§ Source records:
(* ===== verification/McSubQueue.v ===== *)
(** * What [ConcurrentQueue] expects of its producers

    concurrentqueue.h: a queue keeps a list of producers, explicit and implicit ones,
    that share a block pool, the environment [E].  The methods of the queue are written,
    and proved, against this class; ProducerBase is its instance. *)
From S2P Require Import Prelude McBulk.
Local Open Scope Z_scope.

Module McSubQueue.
Export McBulk.

(** Taking one element: it was stored, there was none, or the assignment threw. *)
Inductive dequeued (T : Type) := Got (x : T) | Nothing | Lost.
Arguments Got {T} _.
Arguments Nothing {T}.
Arguments Lost {T}.

(** Adding answers, or a constructor threw. *)
Inductive enqueued := Returned (b : bool) | Threw.

Class SubQueue (E P T : Type) : Type := {
  isExplicit : P → bool;
  sub_create : bool → E → result (E * option P);
  sub_enqueue : bool → bool → T → E → P → result (E * P * enqueued);
  sub_enqueue_bulk : bool → list T → list bool → E → P → result (E * P * enqueued);
  sub_dequeue : bool → E → P → result (E * P * dequeued T);
  sub_dequeue_bulk : list bool → Z → E → P → result (E * P * bulk_dequeued (T := T));
  sub_size_approx : P → Z
}.

(** The producers [ps] hold the elements [qs] in [e]; [n] bounds the number of elements
    added so far.  With [ample e ps] no allocation fails from now on.  An explicit
    producer that refuses a bulk promises nothing afterwards. *)
Class SubQueueLaws (E P T : Type) `{!SubQueue E P T} : Type := {
  holds : E → list P → list (list T) → nat → Prop;
  fits_in : nat → Prop;
  ample : E → list P → Prop;

  holds_length e ps qs n : holds e ps qs n → length qs = length ps;
  fits_in_less m n : (m ≤ n)%nat → fits_in n → fits_in m;

  create_law x e ps qs n :
    holds e ps qs n → ∃ e' o, sub_create x e = Ok (e', o) ∧
      match o with
      | Some p => isExplicit p = x ∧ holds e' (ps ++ [p]) (qs ++ [[]]) n
      | None => holds e' ps qs n
      end ∧
      (ample e ps → ∃ p, o = Some p ∧ ample e' (ps ++ [p]));

  enqueue_law canAlloc throws x e ps qs n k p xs :
    holds e ps qs n → ps !! k = Some p → qs !! k = Some xs → fits_in (n + 1) →
    (isExplicit p = true → throws = false) →
    ∃ e' p' r, sub_enqueue canAlloc throws x e p = Ok (e', p', r) ∧ isExplicit p' = isExplicit p ∧
      holds e' (<[k := p']> ps) (<[k := match r with Returned true => xs ++ [x] | _ => xs end]> qs) (n + 1) ∧
      (r = Threw → throws = true) ∧
      (canAlloc = true → ample e ps → r ≠ Returned false ∧ ample e' (<[k := p']> ps));

  enqueue_bulk_law canAlloc ys throws e ps qs n k p xs :
    holds e ps qs n → ps !! k = Some p → qs !! k = Some xs → fits_in (n + length ys) →
    (isExplicit p = true → throws = []) →
    ∃ e' p' r, sub_enqueue_bulk canAlloc ys throws e p = Ok (e', p', r) ∧ isExplicit p' = isExplicit p ∧
      ((isExplicit p = true → r = Returned true) →
       holds e' (<[k := p']> ps) (<[k := match r with Returned true => xs ++ ys | _ => xs end]> qs) (n + length ys)) ∧
      (r = Threw → throws ≠ []) ∧
      (canAlloc = true → ample e ps → r ≠ Returned false ∧ ample e' (<[k := p']> ps));

  dequeue_law throws e ps qs n k p xs :
    holds e ps qs n → ps !! k = Some p → qs !! k = Some xs →
    ∃ e' p', sub_dequeue throws e p =
        Ok (e', p', match xs with [] => Nothing | x :: _ => if throws : bool then Lost else Got x end) ∧
      isExplicit p' = isExplicit p ∧ holds e' (<[k := p']> ps) (<[k := tail xs]> qs) n ∧
      (ample e ps → ample e' (<[k := p']> ps));

  dequeue_bulk_law throws (max : nat) e ps qs n k p xs :
    holds e ps qs n → ps !! k = Some p → qs !! k = Some xs →
    ∃ e' p' (m : nat), sub_dequeue_bulk throws max e p =
        Ok (e', p', let taken := take max xs in
                    if decide (m < length taken)%nat then LostMany (take m taken) else GotMany taken) ∧
      (throws = [] → m = length (take max xs)) ∧
      isExplicit p' = isExplicit p ∧ holds e' (<[k := p']> ps) (<[k := drop max xs]> qs) n ∧
      (ample e ps → ample e' (<[k := p']> ps));

  size_law e ps qs n k p xs :
    holds e ps qs n → ps !! k = Some p → qs !! k = Some xs → sub_size_approx p = length xs
}.
End McSubQueue.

§ What the task requires: Output every line from the records, exactly as written.

§ Output below:
(* ===== verification/McSubQueue.v ===== *)
(** * What [ConcurrentQueue] expects of its producers

    concurrentqueue.h: a queue keeps a list of producers, explicit and implicit ones,
    that share a block pool, the environment [E].  The methods of the queue are written,
    and proved, against this class; ProducerBase is its instance. *)
From S2P Require Import Prelude McBulk.
Local Open Scope Z_scope.

Module McSubQueue.
Export McBulk.

(** Taking one element: it was stored, there was none, or the assignment threw. *)
Inductive dequeued (T : Type) := Got (x : T) | Nothing | Lost.
Arguments Got {T} _.
Arguments Nothing {T}.
Arguments Lost {T}.

(** Adding answers, or a constructor threw. *)
Inductive enqueued := Returned (b : bool) | Threw.

Class SubQueue (E P T : Type) : Type := {
  isExplicit : P → bool;
  sub_create : bool → E → result (E * option P);
  sub_enqueue : bool → bool → T → E → P → result (E * P * enqueued);
  sub_enqueue_bulk : bool → list T → list bool → E → P → result (E * P * enqueued);
  sub_dequeue : bool → E → P → result (E * P * dequeued T);
  sub_dequeue_bulk : list bool → Z → E → P → result (E * P * bulk_dequeued (T := T));
  sub_size_approx : P → Z
}.

(** The producers [ps] hold the elements [qs] in [e]; [n] bounds the number of elements
    added so far.  With [ample e ps] no allocation fails from now on.  An explicit
    producer that refuses a bulk promises nothing afterwards. *)
Class SubQueueLaws (E P T : Type) `{!SubQueue E P T} : Type := {
  holds : E → list P → list (list T) → nat → Prop;
  fits_in : nat → Prop;
  ample : E → list P → Prop;

  holds_length e ps qs n : holds e ps qs n → length qs = length ps;
  fits_in_less m n : (m ≤ n)%nat → fits_in n → fits_in m;

  create_law x e ps qs n :
    holds e ps qs n → ∃ e' o, sub_create x e = Ok (e', o) ∧
      match o with
      | Some p => isExplicit p = x ∧ holds e' (ps ++ [p]) (qs ++ [[]]) n
      | None => holds e' ps qs n
      end ∧
      (ample e ps → ∃ p, o = Some p ∧ ample e' (ps ++ [p]));

  enqueue_law canAlloc throws x e ps qs n k p xs :
    holds e ps qs n → ps !! k = Some p → qs !! k = Some xs → fits_in (n + 1) →
    (isExplicit p = true → throws = false) →
    ∃ e' p' r, sub_enqueue canAlloc throws x e p = Ok (e', p', r) ∧ isExplicit p' = isExplicit p ∧
      holds e' (<[k := p']> ps) (<[k := match r with Returned true => xs ++ [x] | _ => xs end]> qs) (n + 1) ∧
      (r = Threw → throws = true) ∧
      (canAlloc = true → ample e ps → r ≠ Returned false ∧ ample e' (<[k := p']> ps));

  enqueue_bulk_law canAlloc ys throws e ps qs n k p xs :
    holds e ps qs n → ps !! k = Some p → qs !! k = Some xs → fits_in (n + length ys) →
    (isExplicit p = true → throws = []) →
    ∃ e' p' r, sub_enqueue_bulk canAlloc ys throws e p = Ok (e', p', r) ∧ isExplicit p' = isExplicit p ∧
      ((isExplicit p = true → r = Returned true) →
       holds e' (<[k := p']> ps) (<[k := match r with Returned true => xs ++ ys | _ => xs end]> qs) (n + length ys)) ∧
      (r = Threw → throws ≠ []) ∧
      (canAlloc = true → ample e ps → r ≠ Returned false ∧ ample e' (<[k := p']> ps));

  dequeue_law throws e ps qs n k p xs :
    holds e ps qs n → ps !! k = Some p → qs !! k = Some xs →
    ∃ e' p', sub_dequeue throws e p =
        Ok (e', p', match xs with [] => Nothing | x :: _ => if throws : bool then Lost else Got x end) ∧
      isExplicit p' = isExplicit p ∧ holds e' (<[k := p']> ps) (<[k := tail xs]> qs) n ∧
      (ample e ps → ample e' (<[k := p']> ps));

  dequeue_bulk_law throws (max : nat) e ps qs n k p xs :
    holds e ps qs n → ps !! k = Some p → qs !! k = Some xs →
    ∃ e' p' (m : nat), sub_dequeue_bulk throws max e p =
        Ok (e', p', let taken := take max xs in
                    if decide (m < length taken)%nat then LostMany (take m taken) else GotMany taken) ∧
      (throws = [] → m = length (take max xs)) ∧
      isExplicit p' = isExplicit p ∧ holds e' (<[k := p']> ps) (<[k := drop max xs]> qs) n ∧
      (ample e ps → ample e' (<[k := p']> ps));

  size_law e ps qs n k p xs :
    holds e ps qs n → ps !! k = Some p → qs !! k = Some xs → sub_size_approx p = length xs
}.
End McSubQueue.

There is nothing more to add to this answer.